E’, infatti, insegnamento di questa Corte, quello secondo cui “In tema di contenzioso tributario, secondo la previsione degli artt. 285 e 170 c.p.c. (applicabili al processo tributario per carenza di specifica diversa disposizione nel D.Lgs. n. 546 del 1992), la notificazione della sentenza effettuata alla controparte personalmente, anzichè al procuratore costituito, non è idonea a far decorrere il termine breve per l’impugnazione” (Cass. n. 25376/08). Questo orientamento è stato precisato da Cass. n. 7059/2014, secondo la quale la specialità del processo tributario, espressa nella fattispecie dal D.Lgs. n. 546 del 1992, art. 17 comma 1, consente di ritenere valida la notifica “a mani proprie”, benchè la parte sia costituita in giudizio a mezzo di un difensore e, quindi, idonea a far decorrere il termine breve d’impugnazione, previsto dal D.Lgs. n. 546 del 1992, art. 51, comma 1, operando, il richiamo di cui al D.Lgs. n. 546 del 1992, art. 49, solo ad alcune norme del codice di rito, in tema d’impugnazioni in generale. Nella vicenda sottoposta al suo vaglio, nella sentenza da ultimo citata, la S.C., tuttavia, ha ritenuto non idonea la notifica della sentenza impugnata effettuata nei confronti di una società, al fine di far decorrere il termine breve, poichè consegnata non “a mani proprie” del suo legale rappresentante ma ad altro soggetto addetto alla sede.

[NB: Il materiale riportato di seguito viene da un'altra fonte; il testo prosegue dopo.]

(* ===== verification/RCache.v ===== *)
(** The HTTP response cache ([rcache.rs]): whole responses in a fixed table probed over sixteen
    slots, three deadlines per entry, tag generations in a second table, URL invalidation, and
    the dump that survives a restart.

    Each operation is modelled as it runs with no other writer; the in-flight table is in
    [Coalesce].  A key is known to a slot by its 64-bit hash alone, as in the source. *)

From S2P Require Import Prelude Bytes Ns Probe Glob.

Definition HDR_MAX : nat := (8 * 1024)%nat.
Definition BODY_MAX : nat := (128 * 1024)%nat.
Definition MAX_TAGS : nat := 8.
Definition PROBE : nat := 16.
Definition TAG_SLOTS : nat := 4096.
Definition KEY_MAX : nat := 512.

(** [struct Entry].  [tags] is the first [ntags] of [tag_hash] and [tag_gen]; the buffers are
    what their lengths say of them. *)
Record entry := mkEntry {
  lock : Z;
  state : Z;           (* 0 empty, 1 occupied, 2 tombstone *)
  key_hash : Z;
  expires_at : Z;      (* fresh deadline, 0 = never *)
  stale_until : Z;
  error_until : Z;     (* 0 = off *)
  status : Z;
  app : bytes;         (* sixteen bytes, zeros for none *)
  key_bytes : bytes;
  tags : list (Z * Z);
  hdr : bytes;
  body : bytes }.
Definition empty_entry : entry := mkEntry 0 0 0 0 0 0 0 (replicate 16 0) [] [] [] [].
#[export] Instance entry_inhabited : Inhabited entry := populate empty_entry.

Definition set_state (e : entry) (s : Z) : entry :=
  mkEntry (lock e) s (key_hash e) (expires_at e) (stale_until e) (error_until e) (status e)
    (app e) (key_bytes e) (tags e) (hdr e) (body e).

(** [struct TagGen]; hash 0 is an empty slot. *)
Record TagGen := mkTag { thash : Z; tgen : Z }.
#[export] Instance TagGen_inhabited : Inhabited TagGen := populate (mkTag 0 0).

Abbreviation table := (list entry).
Abbreviation tag_table := (list TagGen).

Definition win (t : table) (h : Z) : list nat := window PROBE h (Z.of_nat (length t)).
(** [(start + i) % TAG_SLOTS]. *)
Definition tag_win (h : Z) : list nat :=
  (fun i => Z.to_nat ((h mod Z.of_nat TAG_SLOTS + i) mod Z.of_nat TAG_SLOTS))
  <$> seqZ 0 (Z.of_nat PROBE).

(** ** Tag generations *)

Fixpoint tag_gen_loop (tt : tag_table) (h : Z) (w : list nat) : Z :=
  match w with
  | [] => 0
  | i :: w' =>
      if thash (tt !!! i) =? h then tgen (tt !!! i)
      else if thash (tt !!! i) =? 0 then 0
      else tag_gen_loop tt h w'
  end.
Definition tag_gen (tt : tag_table) (h : Z) : Z := tag_gen_loop tt h (tag_win h).

(** [forget_tag] on a tag's hash: [None] when the window is full of other tags. *)
Fixpoint forget_loop (tt : tag_table) (h : Z) (w : list nat) : option tag_table :=
  match w with
  | [] => None
  | i :: w' =>
      if thash (tt !!! i) =? h then Some (<[i := mkTag h (wrap64 (tgen (tt !!! i) + 1))]> tt)
      else if thash (tt !!! i) =? 0 then Some (<[i := mkTag h 1]> tt)
      else forget_loop tt h w'
  end.
Definition forget_hash (tt : tag_table) (h : Z) : tag_table :=
  match forget_loop tt h (tag_win h) with
  | Some tt' => tt'
  | None =>
      let i := Z.to_nat (h mod Z.of_nat TAG_SLOTS) in
      <[i := mkTag h (wrap64 (tgen (tt !!! i) + 1))]> tt
  end.

(** ** Headers *)

Definition CRLF : bytes := [13; 10].
Definition header := (bytes * bytes)%type.

Definition hdr_blob (headers : list header) : bytes :=
  concat ((fun '(k, v) => k ++ lit ": " ++ v ++ CRLF) <$> headers).

(** [split("\r\n")]. *)
Fixpoint split_crlf (b : bytes) : list bytes :=
  match b with
  | [] => [[]]
  | 13 :: (10 :: b') => [] :: split_crlf b'
  | x :: b' =>
      match split_crlf b' with
      | p :: ps => (x :: p) :: ps
      | [] => [[x]]
      end
  end.

(** The blob was built from [String]s, so it is UTF-8 and [from_utf8_lossy] is the identity. *)
Definition parse_hdr_blob (raw : bytes) : list header :=
  omap (fun l => (fun '(k, v) => (trim k, trim v)) <$> split_once 58 l)
       (filter (fun l => l <> []) (split_crlf raw)).

(** ** Looking up *)

(** [struct Cached]. *)
Record Cached := mkCached {
  c_status : Z;
  c_headers : list header;
  c_body : bytes;
  c_stale : bool;
  c_error_only : bool }.

Definition retain (e : entry) : Z := Z.max (stale_until e) (error_until e).
Definition past_retain (e : entry) (now : Z) : bool :=
  negb (retain e =? 0) && (retain e <? now).
Definition tag_invalid (tt : tag_table) (e : entry) : bool :=
  existsb (fun '(th, tg) => negb (tag_gen tt th =? tg)) (tags e).

(** What a slot that is still good answers. *)
Definition serve (e : entry) (now : Z) : Cached :=
  let swr_stale := negb (expires_at e =? 0) && (expires_at e <? now) in
  let error_only := swr_stale && ((stale_until e =? 0) || (stale_until e <? now)) in
  mkCached (status e) (parse_hdr_blob (take HDR_MAX (hdr e))) (take BODY_MAX (body e))
    (swr_stale && negb error_only) error_only.

Fixpoint peek_loop (tt : tag_table) (t : table) (h now : Z) (w : list nat)
    : option Cached * table :=
  match w with
  | [] => (None, t)
  | i :: w' =>
      let e := t !!! i in
      if state e =? 0 then (None, t)
      else if negb (state e =? 1) then peek_loop tt t h now w'
      else if negb (key_hash e =? h) then peek_loop tt t h now w'
      else if past_retain e now then (None, <[i := set_state e 2]> t)
      else if tag_invalid tt e then (None, <[i := set_state e 2]> t)
      else (Some (serve e now), t)
  end.

(** ** Storing *)

Definition write_entry (e : entry) (h status : Z) (blob body : bytes)
    (expires stale_until error_until : Z) (tags : list (Z * Z)) (key : bytes)
    (a : option App) : entry :=
  mkEntry (lock e) 1 h expires stale_until error_until status
    (match a with Some a => as_str a | None => replicate 16 0 end)
    (take KEY_MAX key) tags blob body.

(** The probe of [store]: [inl] the slot to write, or the tombstone and the live slot seen. *)
Fixpoint store_probe (t : table) (h : Z) (w : list nat) (reuse target : option nat)
    : nat + (option nat * option nat) :=
  match w with
  | [] => inr (reuse, target)
  | i :: w' =>
      let e := t !!! i in
      if (state e =? 0) || (key_hash e =? h) then inl i
      else if state e =? 2
           then store_probe t h w' (match reuse with None => Some i | r => r end) target
           else store_probe t h w' reuse (match target with None => Some i | r => r end)
  end.

Definition store_slot (t : table) (h : Z) : nat :=
  match store_probe t h (win t h) None None with
  | inl i => i
  | inr (Some i, _) => i
  | inr (None, Some i) => i
  | inr (None, None) => Z.to_nat (h mod Z.of_nat (length t))
  end.

(** The deadlines of a response stored at [now]. *)
Definition deadlines (now ttl swr sie : Z) : Z * Z * Z :=
  let expires := if 0 <? ttl then wrap64 (now + ttl) else 0 in
  let stale := if (0 <? ttl) && (0 <? swr) then wrap64 (expires + swr) else expires in
  let error := if (0 <? ttl) && (0 <? sie) then wrap64 (expires + sie) else 0 in
  (expires, stale, error).

(** ** The mapped region and the public operations *)

Record rcache := mkRC {
  entries : table;
  tag_slots : tag_table;
  hits : Z; misses : Z; coalesced : Z;
  tag_overflow : Z }.          (* metrics: responses refused for their tags *)

(** [init]: [None] before it and when a mapping failed. *)
Definition init (r : option rcache) (slots : Z) (mmap_ok : bool) : option rcache :=
  match r with
  | Some r => Some r
  | None =>
      if mmap_ok then
        Some (mkRC (replicate (Z.to_nat (Z.max slots 16)) empty_entry)
                   (replicate TAG_SLOTS (mkTag 0 0)) 0 0 0 0)
      else None
  end.
Definition enabled (r : option rcache) : bool := bool_decide (is_Some r).
Definition stats (r : option rcache) : Z * Z * Z :=
  match r with Some r => (hits r, misses r, coalesced r) | None => (0, 0, 0) end.

Definition set_entries (r : rcache) (t : table) : rcache :=
  mkRC t (tag_slots r) (hits r) (misses r) (coalesced r) (tag_overflow r).
Definition set_tags (r : rcache) (tt : tag_table) : rcache :=
  mkRC (entries r) tt (hits r) (misses r) (coalesced r) (tag_overflow r).
Definition count_lookup (r : rcache) (hit : bool) : rcache :=
  mkRC (entries r) (tag_slots r) (if hit then wrap64 (hits r + 1) else hits r)
    (if hit then misses r else wrap64 (misses r + 1)) (coalesced r) (tag_overflow r).
Definition count_overflow (r : rcache) : rcache :=
  mkRC (entries r) (tag_slots r) (hits r) (misses r) (coalesced r) (wrap64 (tag_overflow r + 1)).
Definition note_coalesced (r : option rcache) : option rcache :=
  (fun r => mkRC (entries r) (tag_slots r) (hits r) (misses r) (wrap64 (coalesced r + 1))
              (tag_overflow r)) <$> r.

(** An operation on a cache that may not be mapped: [x] is its answer then. *)
Definition with_rc {A} (x : A) (r : option rcache) (f : rcache -> A * rcache) : A * option rcache :=
  match r with None => (x, None) | Some r => let '(a, r') := f r in (a, Some r') end.

Section Api.
(** The standard library's hasher. *)
Context (hash_key : bytes -> Z).
Implicit Types (key : bytes).

(** 0 is reserved for "empty". *)
Definition hash_bytes (b : bytes) : Z := if hash_key b =? 0 then 1 else hash_key b.

Definition forget_tag (r : option rcache) (tag : bytes) : option rcache :=
  (fun r => set_tags r (forget_hash (tag_slots r) (hash_bytes tag))) <$> r.

Definition peek (r : option rcache) key (now : Z) : option Cached * option rcache :=
  with_rc None r (fun r =>
    let h := hash_bytes key in
    let '(o, t) := peek_loop (tag_slots r) (entries r) h now (win (entries r) h) in
    (o, set_entries r t)).

Definition get (r : option rcache) key (now : Z) : option Cached * option rcache :=
  let '(o, r') := peek r key now in
  let hit := match o with Some c => if c_error_only c then None else Some c | None => None end in
  (hit, (fun r => count_lookup r (bool_decide (is_Some hit))) <$> r').

Definition stale_on_error (r : option rcache) key (now : Z) : option Cached * option rcache := peek r key now.

(** Each tag with its generation at the time of the store. *)
Definition snapshot (tt : tag_table) (tags : list bytes) : list (Z * Z) :=
  (fun tag => (hash_bytes tag, tag_gen tt (hash_bytes tag))) <$> take MAX_TAGS tags.

Definition store (r : option rcache) key (status : Z) (headers : list header) (body : bytes)
    (ttl swr sie : Z) (tags : list bytes) (a : option App) (now : Z) : bool * option rcache :=
  with_rc false r (fun r =>
    let blob := hdr_blob headers in
    if (HDR_MAX <? length blob)%nat || (BODY_MAX <? length body)%nat then (false, r)
    else if (MAX_TAGS <? length tags)%nat then (false, count_overflow r)
    else
      let h := hash_bytes key in
      let '(expires, stale_until, error_until) := deadlines now ttl swr sie in
      let i := store_slot (entries r) h in
      (true, set_entries r
         (<[i := write_entry (entries r !!! i) h status blob body expires stale_until error_until
                   (snapshot (tag_slots r) tags) key a]> (entries r)))).
End Api.

(** ** Invalidation by URL *)

Definition key_parts (key : bytes) : option (bytes * bytes * bytes) :=
  match split_on 0 key with
  | method :: host :: pq :: _ => Some (method, host, pq)
  | _ => None
  end.

Definition purge_method (m : bytes) : bool := beq m (lit "GET") || beq m (lit "HEAD").

Definition purge_wants (host path : bytes) (query : option bytes) (key : bytes) : bool :=
  match key_parts key with
  | None => false
  | Some (method, khost, pq) =>
      if negb (purge_method method) then false
      else if negb (eq_ignore_ascii_case khost host) then false
      else match query with
           | Some q => beq pq (path ++ [QUESTION] ++ q)
           | None =>
               beq pq path
               || (length path <? length pq)%nat && starts_with pq path
                  && (pq !!! length path =? QUESTION)
           end
  end.

Definition path_of (pq : bytes) : bytes :=
  match position QUESTION pq with Some i => take i pq | None => pq end.

Definition ban_wants (host pattern : bytes) (key : bytes) : bool :=
  match key_parts key with
  | None => false
  | Some (method, khost, pq) =>
      if negb (purge_method method) then false
      else if negb (eq_ignore_ascii_case khost host) then false
      else from_utf8_ok (path_of pq) && glob_match pattern (path_of pq)
  end.

Definition wanted (want : bytes -> bool) (e : entry) : bool :=
  (state e =? 1) && want (take KEY_MAX (key_bytes e)).

Definition scan_invalidate (r : option rcache) (want : bytes -> bool) : nat * option rcache :=
  with_rc 0%nat r (fun r =>
    (length (filter (fun e => wanted want e = true) (entries r)),
     set_entries r ((fun e => if wanted want e then set_state e 2 else e) <$> entries r))).

Definition purge_url (r : option rcache) (host path : bytes) (query : option bytes) :=
  scan_invalidate r (purge_wants host path query).
Definition ban_glob (r : option rcache) (host pattern : bytes) :=
  scan_invalidate r (ban_wants host pattern).

Definition flush_app (r : option rcache) (a : App) : option rcache :=
  (fun r => set_entries r
     ((fun e => if beq (app e) (as_str a) then set_state e 0 else e) <$> entries r)) <$> r.

(** ** Dump and restore *)

Record DumpHeader := mkHeader {
  magic : bytes; dversion : Z; entry_size : Z; dslots : Z; dtag_slots : Z;
  app_stamp : Z; saved_at : Z }.
Definition DUMP_MAGIC : bytes := lit "ASKRRC01".
Definition DUMP_VERSION : Z := 2.
(** [size_of::<Entry>()] under [repr(C)]: 584 up to the tags with padding, 128 of tags, two
    lengths and the two buffers. *)
Definition ENTRY_SIZE : Z := 584 + 128 + 8 + Z.of_nat HDR_MAX + Z.of_nat BODY_MAX.

(** A dump file: the header, and the two tables as written; [None] for a part that is cut
    short. *)
Record dumpfile := mkDump { d_header : option DumpHeader; d_image : option (table * tag_table) }.

Definition retained (e : entry) (now : Z) : bool := (state e =? 1) && negb (past_retain e now).
Definition live_count (t : table) (now : Z) : nat :=
  length (filter (fun e => retained e now = true) t).

(** [dump] when the file system does what it is asked. *)
Definition dump (r : option rcache) (stamp now : Z) : nat * option dumpfile :=
  match r with
  | None => (0%nat, None)
  | Some r =>
      (live_count (entries r) now,
       Some (mkDump (Some (mkHeader DUMP_MAGIC DUMP_VERSION ENTRY_SIZE
                             (Z.of_nat (length (entries r))) (Z.of_nat TAG_SLOTS) stamp now))
                    (Some (entries r, tag_slots r))))
  end.

Definition restore_entry (now : Z) (e : entry) : entry :=
  let e := mkEntry 0 (state e) (key_hash e) (expires_at e) (stale_until e) (error_until e)
             (status e) (app e) (key_bytes e) (tags e) (hdr e) (body e) in
  if negb (state e =? 1) then e else if past_retain e now then set_state e 0 else e.

Definition restore (r : option rcache) (file : option dumpfile) (stamp now : Z)
    : nat * option rcache :=
  with_rc 0%nat r (fun r =>
    match file with
    | None => (0%nat, r)
    | Some f =>
        match d_header f with
        | None => (0%nat, r)
        | Some hd =>
            if negb (beq (magic hd) DUMP_MAGIC) || negb (dversion hd =? DUMP_VERSION)
               || negb (entry_size hd =? ENTRY_SIZE)
               || negb (dslots hd =? Z.of_nat (length (entries r)))
               || negb (dtag_slots hd =? Z.of_nat TAG_SLOTS) then (0%nat, r)
            else if negb (app_stamp hd =? stamp) then (0%nat, r)
            else match d_image f with
                 | None => (0%nat, r)
                 | Some (t, gens) =>
                     (live_count t now, set_tags (set_entries r (restore_entry now <$> t)) gens)
                 end
        end
    end).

Volendo sare continuità a tale orientamento, nella presente vicenda, poichè la notifica della sentenza impugnata non risulta ricevuta dal legale rappresentante, era inidonea a far decorrere il termine breve.

Infine, non merita adesione l’eccezione sollevata dal controricorrente secondo il quale l’odierno motivo di ricorso sarebbe “nuovo” perchè l’odierna difesa del concessionario non sarebbe stata sollevata nel corso del giudizio d’appello dal medesimo concessionario, in quanto l’assunto non risulta documentato dalla produzione del verbale d’udienza di discussione e, comunque, la questione è sicuramente rilevabile d’ufficio.

La sentenza va, pertanto, cassata e rinviata nuovamente alla Commissione tributaria regionale per la Calabria, in diversa composizione, affinchè decida il merito della controversia e regolamenti le spese del presente giudizio di legittimità.

PQM

LA CORTE SUPREMA DI CASSAZIONE;

Accoglie il ricorso.

Cassa la sentenza impugnata e rinvia, anche per le spese, ad altra sezione della Commissione tributaria regionale per la Calabria.

Così deciso il Roma, nella Camera di Consiglio, il 20 ottobre 2016.